Paul Pelosi: an attack that became a punchline
On October 28, 2022, a man broke into the Pelosi home and fractured Paul Pelosi’s skull with a hammer. The attacker had posted extremist content and asked, “Where is Nancy?” Yet some immediately turned it into a joke or a conspiracy: homophobic rumors, “false flag” claims, and memes. Elon Musk amplified one of the hoaxes, then deleted it. Some elected Republicans made light of it. This is how dehumanization works in practice.
This is not new
Saying “this has no place here” is a ritual. The record says it has always had a place here.
Four presidents were assassinated: Lincoln in 1865, Garfield in 1881, McKinley in 1901, and Kennedy in 1963. Reagan was shot and nearly died in 1981. Theodore Roosevelt took a bullet in 1912 and still finished his speech. Puerto Rican nationalists tried to kill Truman at Blair House in 1950, killing a police officer. This is the American ledger.
Recent decades have not broken the pattern. In 2011, Rep. Gabby Giffords was shot in Tucson; six people were murdered and 13 were wounded. In 2017, a gunman opened fire on Republicans at a congressional baseball practice, seriously wounding Steve Scalise. The federal classification and motive language around the Scalise shooting remains contested even now, but no one seriously disputes that it was political targeting.
Judges and their families are targets, too. In 2020, a gunman came to Judge Esther Salas’s home, killed her son, and shot her husband. That attack drove federal legislation to shield judges’ personal information.
And yes, we’ll add January 6th to this list. The target of the rioters was Democratic lawmakers and a Republican Vice President.

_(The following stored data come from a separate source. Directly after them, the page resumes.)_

(* ===== verification/HttpMetadata.v ===== *)
(** * The metadata client over HTTP (crates/blockyard-ublk/src/http_metadata_client.rs)

    [HttpMetadataClient]: the documents it sends and reads, with serde's defaults for
    the fields it declares, and its implementation of the trait [MetadataClient] over
    any transport. *)

From Stdlib Require Import Strings.Byte.
From S2P Require Import Prelude Text Common Json MetadataSM MetadataService Watermark MetadataCache ClientRecovery Http.

#[local] Open Scope N_scope.

(** ** Documents *)

Record ClusterStatusResponse := MkClusterStatusResponse {
  csr_node_count : N;
  csr_nodes_online : N;
  csr_volume_count : N;
  csr_disk_count : N;
  csr_placement_epoch : N;
  csr_quorum_health : string;
  csr_total_capacity_bytes : N;
  csr_used_capacity_bytes : N;
}.

Definition de_cluster_status_response : json → option ClusterStatusResponse :=
  de_struct (
    node_count ← field_default 0 "node_count" de_u32;
    nodes_online ← field_default 0 "nodes_online" de_u32;
    volume_count ← field_default 0 "volume_count" de_u32;
    disk_count ← field_default 0 "disk_count" de_u32;
    placement_epoch ← field "placement_epoch" de_u64;
    quorum_health ← field_default EmptyString "quorum_health" de_string;
    total_capacity_bytes ← field_default 0 "total_capacity_bytes" de_u64;
    used_capacity_bytes ← field_default 0 "used_capacity_bytes" de_u64;
    mret (MkClusterStatusResponse node_count nodes_online volume_count disk_count placement_epoch
            quorum_health total_capacity_bytes used_capacity_bytes)).

Definition de_extent_mapping_response : json → option N :=
  de_struct (field "epoch" de_u64).

Record OperationLookupResponse := MkOperationLookupResponse {
  olr_found : bool;
  olr_extent_id : option ExtentId;
  olr_extent_version : option N;
  olr_epoch : option N;
  olr_block_range_start : option N;
  olr_block_range_end : option N;
  olr_replica_locations : option (list NodeId);
  olr_checksums : option (list (list byte));
}.

(** The fields of [NodeInfo] and [VolumeInfo] that the client uses; the others are
    read and dropped. *)
Record RemoteNode := MkRemoteNode { rn_id : NodeId; rn_address : string }.

Record RemoteVolume := MkRemoteVolume {
  rv_id : VolumeId;
  rv_size_bytes : N;
  rv_protection : ProtectionPolicy;
}.

Section documents.
Context `{!UuidDisplay}.

Definition de_operation_lookup_response : json → option OperationLookupResponse :=
  de_struct (
    found ← field "found" de_bool;
    extent_id ← field_default None "extent_id" (de_option de_extent_id);
    extent_version ← field_default None "extent_version" (de_option de_u64);
    epoch ← field_default None "epoch" (de_option de_u64);
    block_range_start ← field_default None "block_range_start" (de_option de_u64);
    block_range_end ← field_default None "block_range_end" (de_option de_u64);
    replica_locations ← field_default None "replica_locations" (de_option (de_vec de_node_id));
    checksums ← field_default None "checksums" (de_option (de_vec (de_vec de_byte)));
    mret (MkOperationLookupResponse found extent_id extent_version epoch block_range_start block_range_end
            replica_locations checksums)).

(** [ExtentMappingRequest], built from the request to commit. *)
Definition ser_extent_mapping_request (request : CommitRequest) : json :=
  JObject
    [("volume_id", ser_volume_id (ent_volume_id request));
     ("block_range_start", JNumber (range_start (ent_block_range request)));
     ("block_range_end", JNumber (range_end (ent_block_range request)));
     ("extent_id", ser_extent_id (ent_extent_id request));
     ("extent_version", JNumber (ent_extent_version request));
     ("epoch", JNumber (EpochId_as_u64 (ent_epoch request)));
     ("replica_locations", ser_vec ser_node_id (ent_replica_locations request));
     ("checksums", ser_vec (ser_vec ser_byte) (ent_checksums request));
     ("operation_id", ser_option ser_operation_id (ent_operation_id request));
     ("previous_version", ser_option JNumber (ent_previous_version request))].

Definition ser_lease_request (volume_id : VolumeId) (session_id : SessionId) (now_ms ttl_ms : N) : json :=
  JObject
    [("volume_id", ser_volume_id volume_id); ("session_id", ser_session_id session_id);
     ("now_ms", JNumber now_ms); ("ttl_ms", JNumber ttl_ms)].

Definition ser_lease_release_request (volume_id : VolumeId) (session_id : SessionId) : json :=
  JObject [("volume_id", ser_volume_id volume_id); ("session_id", ser_session_id session_id)].

Definition de_remote_node : json → option RemoteNode :=
  de_struct (
    id ← field "id" de_node_id;
    address ← field "address" de_string;
    _ ← field_default EmptyString "state" de_string;
    _ ← field_default 0 "disk_count" de_u32;
    _ ← field_default 0 "volume_count" de_u32;
    _ ← field_default 0 "uptime_seconds" de_u64;
    mret (MkRemoteNode id address)).

Definition de_remote_volume : json → option RemoteVolume :=
  de_struct (
    id ← field "id" de_volume_id;
    _ ← field_default EmptyString "name" de_string;
    size_bytes ← field "size_bytes" de_u64;
    protection ← field "protection" de_protection;
    _ ← field_default EmptyString "state" de_string;
    _ ← field_default [] "replica_nodes" (de_vec de_node_id);
    mret (MkRemoteVolume id size_bytes protection)).

End documents.

(** ** The client *)

Section client.
Context `{!UuidDisplay} `{!JsonText} `{!HttpText} `{!AddrText} {W : Type} `{!HttpTransport W}.
Variable endpoint : string.
Implicit Types w : W.

Definition url (path : string) : string := endpoint +:+ path.

Definition http_get (path : string) w : W * result string HttpResponse := http_send GET (url path) None w.

Definition http_post (path : string) (body : json) w : W * result string HttpResponse :=
  http_send POST (url path) (Some (json_print body)) w.

Definition network {A} (what e : string) : result Error A := Err (ErrorNetwork (what +:+ e)).

Definition map_network {A} (what : string) (r : result string A) : result Error A :=
  match r with Ok a => Ok a | Err e => network what e end.

(** The cluster status, as two of the operations fetch it. *)
Definition fetch_status w : W * result Error ClusterStatusResponse :=
  match http_get "/api/v1/cluster/status" w with
  | (w, Err e) => (w, network "failed to fetch cluster status: " e)
  | (w, Ok resp) =>
      if is_success resp
      then (w, map_network "failed to parse cluster status: " (response_json de_cluster_status_response resp))
      else (w, network "cluster status returned " (status_text (hp_status resp)))
  end.

Definition cached_volume (v : RemoteVolume) : CachedVolumeInfo :=
  MkCachedVolume (rv_id v) (rv_size_bytes v) 4096 (rv_protection v) ∅.

Definition cached_node (n : RemoteNode) : option NodeAddress := MkNodeAddress (rn_id n) <$> addr_parse (rn_address n).

Definition http_refresh_metadata (cache : MetadataCache) w : W * MetadataCache * result Error EpochId :=
  match fetch_status w with
  | (w, Err e) => (w, cache, Err e)
  | (w, Ok status) =>
      let new_epoch := EpochId_new (csr_placement_epoch status) in
      match http_get "/api/v1/nodes" w with
      | (w, Err e) => (w, cache, network "failed to fetch nodes: " e)
      | (w, Ok nodes_resp) =>
          if is_success nodes_resp then
            match response_json (de_vec de_remote_node) nodes_resp with
            | Err e => (w, cache, network "failed to parse nodes: " e)
            | Ok nodes =>
                let cache_nodes := omap cached_node nodes in
                match http_get "/api/v1/volumes" w with
                | (w, Err e) => (w, cache, network "failed to fetch volumes: " e)
                | (w, Ok volumes_resp) =>
                    if is_success volumes_resp then
                      match response_json (de_vec de_remote_volume) volumes_resp with
                      | Err e => (w, cache, network "failed to parse volumes: " e)
                      | Ok volumes => (w, refresh new_epoch cache_nodes (cached_volume <$> volumes) cache, Ok new_epoch)
                      end
                    else (w, refresh new_epoch cache_nodes [] cache, Ok new_epoch)
                end
            end
          else (w, cache_set_epoch new_epoch cache, Ok new_epoch)
      end
  end.

Definition http_commit_extent_mapping (request : CommitRequest) w : W * result Error EpochId :=
  match http_post "/api/v1/extent-mappings" (ser_extent_mapping_request request) w with
  | (w, Err e) => (w, network "failed to commit extent mapping: " e)
  | (w, Ok resp) =>
      if is_success resp then
        (w, EpochId_new <$> map_network "failed to parse commit response: " (response_json de_extent_mapping_response resp))
      else (w, Err (ErrorRaft ("extent mapping commit failed (status " +:+ status_text (hp_status resp) +:+ "): "
                                 +:+ response_text resp)))
  end.

Definition http_current_epoch w : W * result Error EpochId :=
  let '(w, r) := fetch_status w in
  (w, (λ status, EpochId_new (csr_placement_epoch status)) <$> r).

Definition http_commit_extent_mappings_batch (requests : list CommitRequest) w : W * result Error EpochId :=
  match requests with
  | [] => http_current_epoch w
  | _ =>
      match http_post "/api/v1/extent-mappings/batch" (ser_vec ser_extent_mapping_request requests) w with
      | (w, Err e) => (w, network "failed to commit extent mapping batch: " e)
      | (w, Ok resp) =>
          if is_success resp then
            (w, EpochId_new <$> map_network "failed to parse batch commit response: "
                                  (response_json de_extent_mapping_response resp))
          else (w, Err (ErrorRaft ("extent mapping batch commit failed (status " +:+ status_text (hp_status resp)
                                     +:+ "): " +:+ response_text resp)))
      end
  end.

(** The mapping of a lookup that found one. *)
Definition committed_of_lookup (lookup : OperationLookupResponse) : result Error CommittedMapping :=
  extent_id ← ok_or (ErrorNetwork "operation lookup missing extent_id") (olr_extent_id lookup);
  extent_version ← ok_or (ErrorNetwork "operation lookup missing extent_version") (olr_extent_version lookup);
  epoch ← ok_or (ErrorNetwork "operation lookup missing epoch") (olr_epoch lookup);
  Ok (MkCommitted extent_id extent_version (EpochId_new epoch)
        (MkRange (default 0 (olr_block_range_start lookup)) (default 0 (olr_block_range_end lookup)))
        (default [] (olr_replica_locations lookup)) (default [] (olr_checksums lookup))).

Definition http_lookup_operation (operation_id : OperationId) w : W * result Error (option CommittedMapping) :=
  match http_get ("/api/v1/operations" +:+ ("/" +:+ to_string operation_id)) w with
  | (w, Err e) => (w, network "failed to lookup operation: " e)
  | (w, Ok resp) =>
      if decide (hp_status resp = 404) then (w, Ok None)
      else if is_success resp then
        (w, lookup ← map_network "failed to parse operation lookup: " (response_json de_operation_lookup_response resp);
            if olr_found lookup then Some <$> committed_of_lookup lookup else Ok None)
      else (w, network "operation lookup failed: " (status_text (hp_status resp)))
  end.

(** A lease request: [action] is the last segment of the path and the name in the
    error messages. *)
Definition http_lease (action : string) (body : json) w : W * result Error LeaseResponse :=
  match http_post ("/api/v1/leases/" +:+ action) body w with
  | (w, Err e) => (w, network ("failed to " +:+ action +:+ " lease: ") e)
  | (w, Ok resp) =>
      if is_success resp
      then (w, map_network "failed to parse lease response: " (response_json de_lease_response resp))
      else (w, network ("lease " +:+ action +:+ " failed: ") (response_text resp))
  end.

Definition http_acquire_lease (volume_id : VolumeId) (session_id : SessionId) (now_ms ttl_ms : N) w :=
  http_lease "acquire" (ser_lease_request volume_id session_id now_ms ttl_ms) w.

Definition http_renew_lease (volume_id : VolumeId) (session_id : SessionId) (now_ms ttl_ms : N) w :=
  http_lease "renew" (ser_lease_request volume_id session_id now_ms ttl_ms) w.

Definition http_release_lease (volume_id : VolumeId) (session_id : SessionId) w :=
  http_lease "release" (ser_lease_release_request volume_id session_id) w.

Definition http_client : MetadataClient W :=
  {| mc_refresh_metadata := http_refresh_metadata;
     mc_commit_extent_mapping := http_commit_extent_mapping;
     mc_commit_extent_mappings_batch := http_commit_extent_mappings_batch;
     mc_lookup_operation := http_lookup_operation;
     mc_current_epoch := http_current_epoch;
     mc_acquire_lease := http_acquire_lease;
     mc_renew_lease := http_renew_lease;
     mc_release_lease := http_release_lease |}.

End client.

The mechanism: polarization vs. dehumanization
Polarization of ideas is not the problem. It is the point of politics. The break point is when opponents are stripped of their humanity, painted as subhuman, satanic, diseased, scum, or “vermin.” After that, the barrier to violence lowers. You see it in how people talk about “them,” and you see it in what becomes “funny” after someone is beaten with a hammer or shot on a stage. The record after Paul Pelosi’s attack is a case study. The real-time spin around Hortman’s assassination is another.
Today’s selective outrage
The murder of Charlie Kirk is abhorrent. So was Hortman’s. So were the attempts on Trump. If you only denounce one set and minimize the others, you are not opposing political violence. You are licensing it for your team. Right now, that double standard is visible in the different ways leaders and influencers handled Hortman’s killing and Kirk’s. The lesson is simple: condemn all of it, without caveat, before the next name gets added to the list.
The honest conclusion
“Political violence has no place here” is an aspiration, not a description. From the 19th century to this week, political violence has been part of American life. The question is whether leaders and their audiences can stop feeding it with dehumanizing rhetoric and selective outrage. History says we fail that test a lot.